139 views Asked by At

I have tested i/o performance and noticed an interesting behaviour that I can not explain.

There is one program that first sets the stream-buffer to 4096 bytes and then writes one byte for 100.000.000 times. On my target-system this operation takes up 40.806s.

struct timespec start, finish, delta

char write_buffer[4096];

char buffer_to_write[1] = {[0 ... 0] = 0x00};

FILE* fd = fopen("file.txt", "wb");
setbuf(fd, write_buffer);

clock_gettime(CLOCK_REALTIME, &start);
for (int i = 0; i < 100000000; i++) {
   fwrite(buffer_to_write, sizeof(char), sizeof(buffer_to_write), fd);
}
clock_gettime(CLOCK_REALTIME, &finish);

The other program uses direct i/o and writes a buffer of 4096 bytes with direct i/o for 24.414 times. The written data-size is about the same. This operation takes only 0.5s.

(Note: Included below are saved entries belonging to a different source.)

(** *** Buffering *)

Definition with_buffering (c : Component) (b : bool) : Component :=
  {| isReady := isReady c; currentTime := currentTime c;
     localBuffering := b; isSeeking := isSeeking c;
     showSyncIndicator := showSyncIndicator c |}.

(** The effect does not read [localBuffering]. *)
Lemma sync_effect_ignores_buffering c b videoState userId now :
  sync_effect (with_buffering c b) videoState userId now
  = sync_effect c videoState userId now.
Proof. reflexivity. Qed.

(** C8, at an input where the code departs from it.  The player is ready,
    at 0 s, and buffering; a state written by another user, paused at 120 s,
    arrives: the effect seeks to 120 s. *)
Theorem sync_effect_seeks_while_buffering :
  localBuffering (ready_at 0 true) = true
  ∧ sync_effect (ready_at 0 true)
      (Some (state_of false (120 # 1) "alice" 1700000000000)) "bob"
      1700000000400
    = [setShowSyncIndicator true; set_isSeeking true; seekTo (120 # 1);
       setTimeout 1000].
Proof. split; reflexivity. Qed.

End VideoPlayerSpec.

(** ** The reconnect timers *)

Module WebRTCSpec.
Import WebRTC.

(** *** What holds of the timers at any time *)

(** Handles are unique and below the next one to be given, and a pending
    reconnect timer is the one recorded for its peer. *)
Record inv (st : hook) : Prop := {
  inv_unique : NoDup (handle <$> pending st);
  inv_below : Forall (λ t, (handle t < nextHandle st)%positive) (pending st);
  inv_tracked :
    Forall (λ t, ∀ p, callback_of t = reconnect_later p →
                      reconnectTimeouts st !! p = Some (handle t))
      (pending st)
}.

Lemma inv_mounted : inv mounted.
Proof. split; simpl; constructor. Qed.

Lemma inv_frame st st' :
  pending st' = pending st → nextHandle st' = nextHandle st →
  reconnectTimeouts st' = reconnectTimeouts st →
  inv st → inv st'.
Proof. intros Hp Hn Hr [? ? ?]. split; by rewrite ?Hp, ?Hn, ?Hr. Qed.

Lemma inv_filter st (P : timer → Prop) `{∀ t, Decision (P t)} :
  inv st → inv (set_pending st (filter P (pending st))).
Proof.
  intros [Hu Hb Ht]. split; cbn [pending set_pending nextHandle
                                 reconnectTimeouts].
  - eapply sublist_NoDup; [exact Hu|]. apply fmap_sublist, sublist_filter.
  - rewrite Forall_forall in *. intros t [_ ?]%list_elem_of_filter. auto.
  - rewrite Forall_forall in *. intros t [_ ?]%list_elem_of_filter. auto.
Qed.

Lemma inv_clearTimeout st h : inv st → inv (clearTimeout st h).
Proof. apply inv_filter. Qed.

Lemma fresh_handle st :
  inv st → nextHandle st ∉ handle <$> pending st.
Proof.
  intros [_ Hb _] (t & Heq & Hin)%list_elem_of_fmap.
  rewrite Forall_forall in Hb. specialize (Hb t Hin). lia.
Qed.

Lemma inv_setTimeout_resume st p ms :
  inv st → inv (setTimeout st (reconnect_resume p) ms).1.
Proof.
  intros Hinv. pose proof (fresh_handle st Hinv) as Hfresh.
  destruct Hinv as [Hu Hb Ht].
  split; cbn [fst setTimeout pending nextHandle reconnectTimeouts].
  - rewrite fmap_app. apply NoDup_app. split; [done|]. split.
    + intros h Hh ->%list_elem_of_singleton. done.
    + apply NoDup_singleton.
  - apply Forall_app. split.
    + eapply Forall_impl; [exact Hb|]. intros t ?. simpl in *. lia.
    + apply Forall_singleton. simpl. lia.
  - apply Forall_app. split; [done|]. by apply Forall_singleton.
Qed.

(** Line 323: a timer is set and recorded for a peer that has none. *)
Definition schedule (st : hook) (p : string) : hook :=
  set_reconnectTimeouts (setTimeout st (reconnect_later p) 2000).1
    (<[p := nextHandle st]> (reconnectTimeouts st)).

Lemma inv_schedule st p :
  reconnectTimeouts st !! p = None → inv st → inv (schedule st p).
Proof.
  intros Hnone Hinv. pose proof (fresh_handle st Hinv) as Hfresh.
  destruct Hinv as [Hu Hb Ht].
  split; cbn [schedule set_reconnectTimeouts fst setTimeout pending
              nextHandle reconnectTimeouts].
  - rewrite fmap_app. apply NoDup_app. split; [done|]. split.
    + intros h Hh ->%list_elem_of_singleton. done.
    + apply NoDup_singleton.
  - apply Forall_app. split.
    + eapply Forall_impl; [exact Hb|]. intros t ?. simpl in *. lia.
    + apply Forall_singleton. simpl. lia.
  - apply Forall_app. split.
    + eapply Forall_impl; [exact Ht|]. intros t Htr q Hq. simpl in *.
      rewrite lookup_insert_ne; [by apply Htr|].
      intros ->. rewrite (Htr q Hq) in Hnone. done.
    + apply Forall_singleton. intros q [= <-]. simpl.
      apply lookup_insert_eq.
Qed.

Lemma inv_cleanupPeerConnection st p :
  inv st → inv (cleanupPeerConnection st p).
Proof.
  unfold cleanupPeerConnection.
  destruct (JsObject.get _ _); [|done]. by apply inv_frame.
Qed.

Lemma inv_createPeerConnection st p :
  inv st → inv (createPeerConnection st p).
Proof.
  intros Hinv. unfold createPeerConnection.
  destruct (JsObject.get _ _) as [[]|]; try done.
  all: apply (inv_frame st); try done.
  all: unfold cleanupPeerConnection; by destruct (JsObject.get _ _).
Qed.

Lemma inv_startCall st p : inv st → inv (startCall st p).
Proof.
  unfold startCall. destruct (localStream st); [|done].
  apply inv_createPeerConnection.
Qed.

(** Lines 292-295. *)
Definition untrack (st : hook) (p : string) : hook :=
  match reconnectTimeouts st !! p with
  | Some h =>
      set_reconnectTimeouts (clearTimeout st h)
        (delete p (reconnectTimeouts st))
  | None => st
  end.

Lemma inv_untrack st p : inv st → inv (untrack st p).
Proof.
  intros Hinv. unfold untrack.
  destruct (reconnectTimeouts st !! p) as [h|] eqn:Hp; [|done].
  pose proof (inv_clearTimeout st h Hinv) as [Hu Hb _].
  destruct Hinv as [_ _ Ht].
  split; cbn [set_reconnectTimeouts pending nextHandle reconnectTimeouts];
    [done|done|].
  cbn [clearTimeout set_pending pending].
  rewrite Forall_forall in *. intros t [Hne Hin]%list_elem_of_filter q Hq.
  specialize (Ht t Hin q Hq).
  rewrite lookup_delete_ne; [done|]. intros ->. congruence.
Qed.

Lemma reconnectPeer_eq st p :
  reconnectPeer st p
  = (setTimeout (cleanupPeerConnection (untrack st p) p)
       (reconnect_resume p) 500).1.
Proof. reflexivity. Qed.

Lemma inv_reconnectPeer st p : inv st → inv (reconnectPeer st p).
Proof.
  intros Hinv. rewrite reconnectPeer_eq.
  by apply inv_setTimeout_resume, inv_cleanupPeerConnection, inv_untrack.
Qed.

Lemma check_peer_cases st entry :
  check_peer st entry = st
  ∨ (needs_reconnect entry.2 = true
     ∧ reconnectTimeouts st !! entry.1 = None
     ∧ check_peer st entry = schedule st entry.1).
Proof.
  unfold check_peer. destruct (needs_reconnect entry.2); [|by left].
  destruct (reconnectTimeouts st !! entry.1) eqn:E; [by left|].
  right. done.
Qed.

Lemma inv_check_peer st entry : inv st → inv (check_peer st entry).
Proof.
  intros Hinv.
  destruct (check_peer_cases st entry) as [->|(_ & Hnone & ->)]; [done|].
  by apply inv_schedule.
Qed.

Lemma inv_foldl_check_peer entries :
  ∀ st, inv st → inv (foldl check_peer st entries).
Proof.
  induction entries as [|entry entries IH]; intros st Hinv; [done|].
  simpl. by apply IH, inv_check_peer.
Qed.

Lemma inv_health_check st : inv st → inv (health_check st).
Proof.
  intros Hinv. unfold health_check. destruct (isPageVisible st); [|done].
  by apply inv_foldl_check_peer.
Qed.

Lemma inv_fire userId st h : inv st → inv (fire userId st h).
Proof.
  intros Hinv. unfold fire. destruct (List.find _ _) as [t|]; [|done].
  pose proof (inv_clearTimeout st h Hinv) as Hinv1.
  destruct (callback_of t) as [p|p].
  - by apply inv_reconnectPeer.
  - unfold resume_reconnectPeer. destruct (String.ltb userId p); [|done].
    by apply inv_startCall.
Qed.

Lemma inv_connection_state_change st p s :
  inv st → inv (connection_state_change st p s).
Proof.
  intros Hinv. unfold connection_state_change.
  destruct (JsObject.get _ _); [|done].
  destruct s; try (by apply (inv_frame st)).
  all: by apply inv_cleanupPeerConnection, (inv_frame st).
Qed.

Lemma inv_step userId st ev : inv st → inv (step userId st ev).
Proof.
  intros Hinv. destruct ev; cbn [step].
  - by apply inv_health_check.
  - by apply inv_fire.
  - by apply (inv_frame st).
  - by apply inv_reconnectPeer.
  - by apply inv_connection_state_change.
  - by apply inv_createPeerConnection.
  - by apply inv_startCall.
  - by apply inv_cleanupPeerConnection.
  - by apply (inv_frame st).
  - by apply inv_filter.
Qed.

Lemma reachable_inv userId st : reachable userId st → inv st.
Proof.
  induction 1 as [|st ev _ IH]; [apply inv_mounted|by apply inv_step].
Qed.

(** *** The health check and the reconnect timers *)

Definition reconnect_timer (h : positive) (p : string) : timer :=
  {| handle := h; delay := 2000; callback_of := reconnect_later p |}.

Lemma pending_reconnects_tracked st p t :
  inv st → t ∈ pending_reconnects st p →
  reconnectTimeouts st !! p = Some (handle t).
Proof.
  intros [_ _ Ht] [Hcb Hin]%list_elem_of_filter.
  rewrite Forall_forall in Ht. by apply Ht.
Qed.

Lemma pending_reconnects_at_most_one st p :
  inv st → (length (pending_reconnects st p) ≤ 1)%nat.
Proof.
  intros Hinv.
  assert (Hu : NoDup (handle <$> pending_reconnects st p)).
  { eapply sublist_NoDup; [apply (inv_unique st Hinv)|].
    apply fmap_sublist, sublist_filter. }
  pose proof (pending_reconnects_tracked st p) as Ht.
  destruct (pending_reconnects st p) as [|a [|b l]]; simpl; [lia|lia|].
  exfalso.
  assert (Ha : reconnectTimeouts st !! p = Some (handle a)).
  { apply Ht; [done|]. left. }
  assert (Hb : reconnectTimeouts st !! p = Some (handle b)).
  { apply Ht; [done|]. right. left. }
  rewrite !fmap_cons in Hu. apply NoDup_cons in Hu as [Hnin _].
  apply Hnin. replace (handle a) with (handle b) by congruence. left.
Qed.

Lemma untracked_none_pending st p :
  inv st → reconnectTimeouts st !! p = None → pending_reconnects st p = [].
Proof.
  intros Hinv Hnone.
  destruct (pending_reconnects st p) as [|t l] eqn:E; [done|].
  assert (Hin : t ∈ pending_reconnects st p) by (rewrite E; left).
  apply (pending_reconnects_tracked st p t Hinv) in Hin. congruence.
Qed.

Lemma pending_reconnects_schedule st p q :
  pending_reconnects (schedule st q) p
  = pending_reconnects st p
    ++ (if decide (q = p) then [reconnect_timer (nextHandle st) q] else []).
Proof.
  unfold pending_reconnects, schedule.
  cbn [set_reconnectTimeouts fst setTimeout pending].
  rewrite filter_app. f_equal. rewrite filter_cons, filter_nil. simpl.
  destruct (decide (q = p)) as [->|Hne].
  - by rewrite decide_True.
  - rewrite decide_False; [done|]. by intros [= ?].
Qed.

Lemma check_peer_other st entry p :
  entry.1 ≠ p →
  pending_reconnects (check_peer st entry) p = pending_reconnects st p
  ∧ reconnectTimeouts (check_peer st entry) !! p = reconnectTimeouts st !! p.
Proof.
  intros Hne.
  destruct (check_peer_cases st entry) as [->|(_ & _ & ->)]; [done|].
  rewrite pending_reconnects_schedule, decide_False, app_nil_r by done.
  split; [done|]. unfold schedule. cbn [set_reconnectTimeouts reconnectTimeouts].
  by rewrite lookup_insert_ne.
Qed.

Lemma check_peer_recorded st entry :
  is_Some (reconnectTimeouts st !! entry.1) → check_peer st entry = st.
Proof.
  intros [h Hh].
  destruct (check_peer_cases st entry) as [->|(_ & Hnone & _)]; [done|].
  congruence.
Qed.

(** With a timer recorded for the peer, the check leaves the peer alone. *)
Lemma foldl_check_peer_recorded p entries :
  ∀ st,
    is_Some (reconnectTimeouts st !! p) →
    pending_reconnects (foldl check_peer st entries) p
    = pending_reconnects st p
    ∧ reconnectTimeouts (foldl check_peer st entries) !! p
      = reconnectTimeouts st !! p.
Proof.
  induction entries as [|entry entries IH]; intros st Hrec; [done|].
  cbn [foldl]. destruct (decide (entry.1 = p)) as [Heq|Hne].
  - rewrite check_peer_recorded by (by rewrite Heq). by apply IH.
  - destruct (check_peer_other st entry p Hne) as [Hp Hr].
    destruct (IH (check_peer st entry)) as [Hp' Hr']; [by rewrite Hr|].
    split; congruence.
Qed.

struct timespec start, finish, delta

char buffer_to_write[4096] = {[0 ... 4095] = 0x00};

int fd = open("file.txt", O_WRONLY, 0);

clock_gettime(CLOCK_REALTIME, &start);
for (int i = 0; i < 24414; i++) {
   write(fd, buffer_to_write, sizeof(buffer_to_write));
}
clock_gettime(CLOCK_REALTIME, &finish);

From my understanding, the amount of system calls should be the same. I don't see for what reason the program using buffered i/o takes so much more time, even though only every 4096th loop pass, the data should be sent to kernel space...

1

There are 1 answers

2
Petr Skocik On

Nonsyscall function calls still have overhead. Multiply that by a lot and your overhead can exceed that of a single system call that may cost a quite bit to enter but then processes the whole buffer without invoking a function on each byte.

And fwrite isn't just the function call overhead. It has to take a lock, do a range check, and probably call memcpy (expecting more than just 1 byte, otherwise why wouldn't you call fputc or fputc_unlocked instead?).

I'm getting a ratio of about 17:1 with the syscall version taking about 1.2ns per byte (which, BTW, is slightly less than a no-op function call on my machine). Replacing fwrite with fputc/fputc_unlocked improves it to about 4:1. Using an equally sized buffer with the stdio case for each write instead of writing byte at a time makes it about 1:1 (in-cache memcpy is rather fast).